Rinehart listed these use cases for security chaos engineering:

  • Incident response
  • Security control validation
  • Security observability
  • Compliance monitoring

“Every chaos engineering experiment has compliance value because you are verifying that the system worked the way you had it documented,” he said.

In December, O’Reilly published a report about security chaos engineering by Rinehart and Kelly Shortridge.

In the RSA session, Dicken explained how she introduced chaos engineering to her team and Rinehart described how he built an open source tool ChaoSlinger to implement this approach.

Getting started with chaos engineering

Dicken said that her team at Cardinal Health started using this approach to security in the summer 2020. Part of her inspiration for making this shift was the IBM Security 2020 Cost of a Data Breach Report. Dicken said many people focused on the number of attacks that came from outsiders: 52%.

“What I take away is that 48% of data breaches are caused by mistakes and accidents or preventable failure,” she said.

Her team started with security control validation as the focus of its experimentation. The plan was to make sure existing security controls had not degraded over time and to build a new process for building these controls.
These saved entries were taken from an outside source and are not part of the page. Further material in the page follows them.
Lemma mgr_var_value (name h k : string) :
  spec_of name = Some (h, k) →
  value mgr_families name [] = match vars !! name with Some (EInt z) => Some z | _ => None end.
Proof.
  intros Hs. destruct (vars !! name) as [[z|s]|] eqn:Hv.
  - apply (value_in _ (scalar name h k z)); [apply mgr_families_nodup| |done]. apply elem_of_app. left.
    apply list_elem_of_omap. exists (name, EInt z). unfold var_family. simpl. rewrite Hs. split; [|done].
    by rewrite Do_Permutation, elem_of_map_to_list.
  - by rewrite (Htyped _ _ Hv) in Hs.
  - apply value_notin. unfold mgr_families. rewrite fmap_app, elem_of_app. intros [Hn|Hn].
    + apply list_elem_of_fmap in Hn as (f & -> & ([n e] & Hin & Hf)%list_elem_of_omap).
      apply var_family_Some in Hf as (h' & k' & z & _ & _ & ->). simpl in *.
      rewrite Do_Permutation, elem_of_map_to_list in Hin. by rewrite Hin in Hv.
    + case_bool_decide; [by apply elem_of_nil in Hn|]. rewrite gauge_families_names in Hn.
      by rewrite gauge_names_no_spec in Hs.
Qed.

(** A gauge of the page; without migrations there is none. *)
Lemma mgr_gauge_value (f : family) (labels : list (string * string)) (r : option Z) :
  f ∈ gauge_families order → (snap = ∅ → r = None) → (snap ≠ ∅ → lookup_sample labels (fm_samples f) = r) →
  value mgr_families (fm_name f) labels = r.
Proof.
  intros Hf He Hn. destruct (decide (snap = ∅)) as [Hs|Hs].
  - rewrite (He Hs). apply value_notin. unfold mgr_families. rewrite bool_decide_true, app_nil_r by done.
    intros Hin%var_families_names. destruct Hin as [x Hx].
    rewrite gauge_names_no_spec in Hx; [done|]. rewrite <- gauge_families_names. by apply list_elem_of_fmap_2.
  - rewrite (value_in _ f) by (done || apply mgr_families_nodup || (unfold mgr_families; rewrite bool_decide_false by done;
      apply elem_of_app; by right)). by apply Hn.
Qed.

Lemma phase_value (id p : string) :
  value mgr_families "katamaran_migration_phase" [("migration_id", id); ("phase", p)] =
  if decide (mp_Phase <$> snap !! id = Some p) then Some 1 else None.
Proof.
  apply (mgr_gauge_value (phase_family (order 2%nat))).
  - cbn [gauge_families int_gauges gauge_family fmap list_fmap take drop app]. set_solver.
  - intros ->. by rewrite lookup_empty.
  - intros _. cbn [phase_family fm_samples]. unfold lookup_sample.
    case_decide as Hd.
    + destruct (snap !! id) as [e|] eqn:Hi; [|done]. simpl in Hd. simplify_eq.
      assert (Hin : (id, e) ∈ order 2%nat) by (by rewrite Horder, elem_of_map_to_list).
      induction (order 2%nat) as [|[j e'] l IH]; [by apply elem_of_nil in Hin|]. rewrite fmap_cons. cbn [List.find sm_labels fst snd].
      case_bool_decide as Hb; [done|]. apply IH. apply elem_of_cons in Hin as [[= <- <-]|]; [done|done].
    + destruct (List.find _ _) as [s|] eqn:Hf; [|done]. exfalso.
      apply find_some_elem in Hf as [([j e] & -> & Hin)%list_elem_of_fmap Hb%bool_decide_eq_true]. simpl in Hb.
      rewrite Horder, elem_of_map_to_list in Hin. apply Hd. injection Hb as <- <-. by rewrite Hin.
Qed.

(** A scrape of the controller: whatever order Go iterates its maps in, the page of
    /metrics is well-formed, no family occurs twice, every published counter has its
    value, and each gauge has exactly the migrations of the progress snapshot, with
    their numbers and their phase. *)
Theorem mgr_scrape_reports_snapshot :
  ∃ fs, read_page (servePrometheusMetrics vars snap order) = Some fs ∧ NoDup (fm_name <$> fs) ∧
    (∀ name h k, spec_of name = Some (h, k) →
       value fs name [] = match vars !! name with Some (EInt z) => Some z | _ => None end) ∧
    (∀ i name help get id, (i, name, help, get) ∈ int_gauges →
       value fs name [("migration_id", id)] = get <$> snap !! id) ∧
    (∀ id p, value fs "katamaran_migration_phase" [("migration_id", id); ("phase", p)] =
       if decide (mp_Phase <$> snap !! id = Some p) then Some 1 else None).
Proof.
  exists mgr_families. split_and!.
  - rewrite serve_mgr_page. apply page_roundtrip, mgr_families_ok.
  - apply mgr_families_nodup.
  - apply mgr_var_value.
  - intros i name help get id Hg.
    change name with (fm_name (gauge_family order (i, name, help, get))).
    apply mgr_gauge_value.
    + unfold gauge_families. assert (Hin : gauge_family order (i, name, help, get) ∈ gauge_family order <$> int_gauges)
        by (by apply list_elem_of_fmap_2). rewrite <- (take_drop 2 (gauge_family order <$> int_gauges)) in Hin. set_solver.
    + intros ->. by rewrite lookup_empty.
    + intros _. cbn [gauge_family fm_samples labelled]. by apply lookup_labelled.
  - apply phase_value.
Qed.
End mgr_scrape.

(** A controller with one migration; Go also publishes its command line. *)
Definition demo_vars : gmap string expvar :=
  {[ "katamaran_migrations_inflight" := EInt 1; "cmdline" := EText "[]" ]}.
Definition demo_snap : gmap string MigrationProgressEntry := {[ "m-1" := MkProgress "transferring" 10 20 0 25 3 ]}.

Lemma mgr_scrape_reports_snapshot_witness :
  ∃ fs, read_page (@servePrometheusMetrics (λ _, false) demo_vars demo_snap (λ _, map_to_list demo_snap)) = Some fs ∧
    value fs "katamaran_migrations_inflight" [] = Some 1 ∧
    value fs "katamaran_migration_ram_total_bytes" [("migration_id", "m-1")] = Some 20.
Proof.
  destruct (@mgr_scrape_reports_snapshot (λ _, false) demo_vars demo_snap (λ _, map_to_list demo_snap)) as (fs & Hr & _ & Hv & Hg & _).
  - intros name s Hn. unfold demo_vars in Hn. apply lookup_insert_Some in Hn as [[_ Hn]|[_ Hn]]; [discriminate Hn|].
    apply lookup_singleton_Some in Hn as [<- _]. vm_compute. reflexivity.
  - intros i. reflexivity.
  - intros id e Hi. unfold demo_snap in Hi. apply lookup_singleton_Some in Hi as [<- <-].
    vm_compute. split; reflexivity.
  - exists fs. split; [exact Hr|]. split.
    + rewrite (Hv "katamaran_migrations_inflight" "Migrations currently in a non-terminal phase." "gauge"); vm_compute; reflexivity.
    + rewrite (Hg 1%nat _ "Total RAM bytes to transfer." mp_RAMTotal "m-1"); [vm_compute; reflexivity|].
      unfold int_gauges. rewrite !elem_of_cons. right. left. reflexivity.
Defined.

(** ** The variables of /debug/vars *)

(** Which number of an App's [counterSnapshot] a function returns. *)
Inductive counter_fn := Started | Succeeded | Failed.

(** A variable of the process-wide registry: a String, an [expvarFuncWrapper] with
    the function last set (the App it was bound to), or another type. *)
Inductive regvar :=
  | VString (s : string)
  | VWrapper (fn : option (nat * counter_fn))
  | VOther.

Abbreviation registry := (gmap string regvar) (only parsing).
Dicken said she built a multi-disciplinary team of engineers covering network security, network architecture, systems engineering, and risk and privacy.

The goals for the team were:

  • Identify indisputable, critical security gaps
  • Illustrate the “big picture” of security gaps
  • Ensure security gaps weren’t re-opened later

She said the team realized that front line security engineers didn’t always have enough information about a particular system to describe where the risk was and drive it to remediation.
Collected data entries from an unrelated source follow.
(** X7.  The pages of a listing tile its result.  When no two different
    records that pass the filter tie under the sort criteria, the store
    has one order only in which to return them: every ordering of those
    records that the criteria allow is the same list.  For a page number
    [p >= 1] and a limit [n >= 1] (decimal integers, [n] and the [skip]
    safe integers), GET /memes and GET /:tag then answer with slice [p - 1] of
    size [n] of that list; the slices 0, 1, ..., K-1 put end to end are
    its first [K * n] entries, and the whole list once [K * n] reaches
    its length: no entry is served twice and none is skipped. *)
Theorem listing_pages_tile (page limit sort : option string) (w : World) (p n : Z) :
  JS.ToNumber (JS.with_default 1 page) = Some p -> 1 <= p ->
  JS.ToNumber (JS.with_default 20 limit) = Some n ->
  JS.parseInt (JS.with_default 20 limit) = Some n -> 0 < n ->
  JS.safe ((p - 1) * n) = true -> JS.safe n = true ->
  (forall tags,
     let matching := List.filter (Listing.memesQuery tags) (catalog w) in
     let L := listed (Listing.memesQuery tags) sort (catalog w) in
     untied sort matching ->
     (forall other, Permutation other matching -> inOrder sort other -> other = L)
     /\ Permutation L matching /\ inOrder sort L
     /\ listedMemes (Listing.memes page limit sort tags w).1
        = map Api.view (slice (Z.to_nat n) (Z.to_nat (p - 1)) L))
  /\ (forall tag,
        let matching :=
          List.filter (Listing.tagsContain (JS.toLowerCase tag)) (catalog w) in
        let L := listed (Listing.tagsContain (JS.toLowerCase tag)) sort (catalog w) in
        untied sort matching ->
        (forall other, Permutation other matching -> inOrder sort other -> other = L)
        /\ Permutation L matching /\ inOrder sort L
        /\ listedMemes (Listing.by_tag tag page limit sort w).1
           = map Api.view (slice (Z.to_nat n) (Z.to_nat (p - 1)) L))
  /\ (forall (L : list Meme) (K : nat),
        concat (map (fun k => slice (Z.to_nat n) k L) (seq 0 K))
        = take (K * Z.to_nat n) L
        /\ ((length L <= K * Z.to_nat n)%nat ->
            concat (map (fun k => slice (Z.to_nat n) k L) (seq 0 K)) = L)).
Proof.
  intros Hp Hp1 Hl Hn Hpos Hskip Hlim.
  assert (Hsafe : Routes.followed ((p - 1) * n) n = true)
    by (unfold Routes.followed; now rewrite Hskip, Hlim).
  split; [|split].
  - intros tags matching L Hun.
    split; [intros other; now apply listed_only_order|].
    split; [apply sort_by_Permutation|]. split; [apply listed_inOrder|].
    unfold Listing.memes.
    destruct (listing_page (Listing.memesQuery tags) page limit sort Reply.Memes
                "Failed to get memes" w p n Hp Hp1 Hl Hn Hpos Hsafe) as [pg ->].
    reflexivity.
  - intros tag matching L Hun.
    split; [intros other; now apply listed_only_order|].
    split; [apply sort_by_Permutation|]. split; [apply listed_inOrder|].
    unfold Listing.by_tag.
    destruct (listing_page (Listing.tagsContain (JS.toLowerCase tag)) page limit sort
                (Reply.TagMemes tag) "Failed to get memes by tag" w p n
                Hp Hp1 Hl Hn Hpos Hsafe) as [pg ->].
    reflexivity.
  - intros L K. split; [apply slices_tile|].
    intros Hlen. rewrite slices_tile. now apply take_ge.
Qed.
Having a multidisciplinary team was one way to address that information gap. Dicken said the team developed a five-step process to guide each chaos engineering experiment:

  1. Select a control to validate
  2. Define the standards
  3. Build automation to validate the standards
  4. Create a dashboard and use analytics to tell the story
  5. Alert on non-compliance to technical standards

Dicken said it’s easy to start with small chaos experiments such as testing a single alert function or one component of the incident response process.

Think about how you can simulate a security incident in the context of your organization,” she said.
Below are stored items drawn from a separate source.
(** C2 (amended): for a non-start block with exactly one predecessor,
    [DoBasicBlock] gives the block the predecessor's final environment
    location, unless the predecessor has two successors and at least one of
    them is numbered above the block; then it gives a fresh location holding
    a copy, and the predecessor's environment is left as it was. The
    outgoing argument count is the predecessor's, and it is non-negative. *)
Theorem single_predecessor_environment (g : HGraph) (b pb : HBasicBlock)
    (p le : nat) (vals : list nat) (s s' : Builder) :
  is_start_block b = false ->
  predecessors b = [p] ->
  find_block g p = Some pb ->
  block_envs s !! p = Some le ->
  envs s !! le = Some vals ->
  envs s !! next_env s = None ->
  propagate_environment g b s = Ok tt s' ->
  exists le',
    block_envs s' !! block_id b = Some le' /\
    (le' = le <-> copies_environment pb b = false) /\
    envs s' !! le' = Some vals /\
    envs s' !! le = Some vals /\
    (copies_environment pb b = true ->
       envs s !! le' = None /\ envs s' = <[le' := vals]> (envs s)) /\
    (copies_environment pb b = false -> envs s' = envs s) /\
    argument_count s' = default (-1) (block_argcs s !! p) /\
    0 <= argument_count s'.
Proof.
  intros Hns Hp Hpb Hle Hvals Hfresh Hrun.
  unfold propagate_environment in Hrun. rewrite Hns, Hp in Hrun.
  apply bind_Ok in Hrun as ([] & s1 & Hc & Hrun).
  apply check_Ok in Hc as [_ ->].
  apply bind_Ok in Hrun as (pred & s1 & Hl & Hrun).
  apply lookup_block_Ok in Hl as [Hl ->].
  rewrite Hpb in Hl. injection Hl as <-.
  apply bind_Ok in Hrun as (o & s1 & Ho & Hrun).
  unfold last_environment in Ho.
  apply bind_Ok in Ho as (x & s0 & Hg & Ho).
  apply get_Ok in Hg as [-> ->]. apply mret_Ok in Ho as [-> ->].
  rewrite Hle in Hrun.
  apply bind_Ok in Hrun as (le0 & s1 & Hl & Hrun).
  apply mret_Ok in Hl as [-> ->].
  apply bind_Ok in Hrun as (le' & s2 & Hle' & Hrun).
  (* the common tail: UpdateEnvironment and the argument count *)
  apply bind_Ok in Hrun as ([] & s3 & Hu & Hrun).
  unfold update_environment in Hu. apply modify_Ok in Hu as ->.
  apply bind_Ok in Hrun as (ac & s4 & Hac & Hrun).
  unfold block_argument_count in Hac.
  apply bind_Ok in Hac as (x & s5 & Hg & Hac).
  apply get_Ok in Hg as [-> ->]. apply mret_Ok in Hac as [-> ->].
  apply bind_Ok in Hrun as ([] & s4 & Hc & Hrun).
  apply check_Ok in Hc as [Hac ->]. apply Z.leb_le in Hac.
  apply modify_Ok in Hrun as ->.
  exists le'. cbn.
  split; [apply lookup_insert_eq|].
  unfold copies_environment.
  destruct (end_second_successor pb) as [n2|] eqn:E2;
    destruct (end_first_successor pb) as [n1|] eqn:E1;
    try (unfold fatal in Hle'; discriminate Hle').
  - destruct (Nat.ltb (block_id b) n1 || Nat.ltb (block_id b) n2) eqn:Ec.
    + apply env_copy_Ok in Hle' as (vs & Hvs & -> & ->). cbn.
      rewrite Hvals in Hvs. injection Hvs as <-.
      assert (Hne : next_env s <> le) by congruence.
      split; [split; [congruence | discriminate]|].
      split; [apply lookup_insert_eq|].
      split; [rewrite lookup_insert_ne by congruence; exact Hvals|].
      split; [auto|]. split; [discriminate|]. split; [reflexivity|].
      exact Hac.
    + apply mret_Ok in Hle' as [-> ->]. cbn.
      split; [tauto|]. split; [exact Hvals|]. split; [exact Hvals|].
      split; [discriminate|]. split; [reflexivity|]. split; [reflexivity|].
      exact Hac.
  - apply bind_Ok in Hle' as ([] & s5 & Hc & Hle').
    apply check_Ok in Hc as [_ ->]. apply mret_Ok in Hle' as [-> ->]. cbn.
    split; [tauto|]. split; [exact Hvals|]. split; [exact Hvals|].
    split; [discriminate|]. split; [reflexivity|]. split; [reflexivity|].
    exact Hac.
Qed.

Lemma single_predecessor_environment_witness :
  exists s', propagate_environment g_branch b_branch1 s_branch = Ok tt s' /\
  exists le',
    block_envs s' !! block_id b_branch1 = Some le' /\
    (le' = 0%nat <-> copies_environment b_branch0 b_branch1 = false) /\
    envs s' !! le' = Some [5; 6]%nat /\
    envs s' !! 0%nat = Some [5; 6]%nat /\
    (copies_environment b_branch0 b_branch1 = true ->
       envs s_branch !! le' = None /\
       envs s' = <[le' := [5; 6]%nat]> (envs s_branch)) /\
    (copies_environment b_branch0 b_branch1 = false ->
       envs s' = envs s_branch) /\
    argument_count s' = default (-1) (block_argcs s_branch !! 0%nat) /\
    0 <= argument_count s'.
Proof.
  destruct (propagate_environment g_branch b_branch1 s_branch)
    as [[] s'|m] eqn:E; [|vm_compute in E; discriminate E].
  exists s'. split; [reflexivity|].
  apply (single_predecessor_environment g_branch b_branch1 b_branch0 0 0
           [5; 6]%nat s_branch s'); try reflexivity.
  exact E.
Defined.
Her long-term goal is to use the security chaos experimentation to move to test-driven development.

“We want to partner with our security architecture team so that as we develop new standards, we’re writing our tests up front and as those new controls are built, we see our tests start to pass,” she said.

Verica CTO Aaron Rinehart built this open source tool to conduct security chaos engineering tests and determine whether his network defenses would operate as expected.
Image: Aaron Rinehart

Tools to use for chaos engineering experiments

Once a security team has decided to try this approach, the next step is to find a tool to use. Rinehart explained during the presentation how he developed the open source tool ChaoSlinger when he was the chief security architect at UnitedHealth Group. He built the tool to verify and validate cloud security measures.

He used the tool to see what would happen with the injection of a misconfigured port change, a common issue in cloud operations. He learned four specific things about his network from this experiment:

  1. There was a drift issue between commercial and non-commercial environments
  2. A cloud native configuration management tool caught and blocked this kind of change every time
  3. A home-grown solution was alerting the security about these changes as expected
  4. A SOC analyst couldn’t determine what AWS account a particular alert was coming from

Rinehart said the solution to the fourth finding was simply adding metadata to the alert. Finding this information was simple but time-consuming.

“Had this actually been an outage or an incident, spending 30 minutes to an hour could have been very costly,” he said.

Dicken suggested looking at tools from attack emulation providers or other tools that Red Teams often use.

“You want to build in the idea of continuous validation as opposed to the one-and-done engagement,” she said.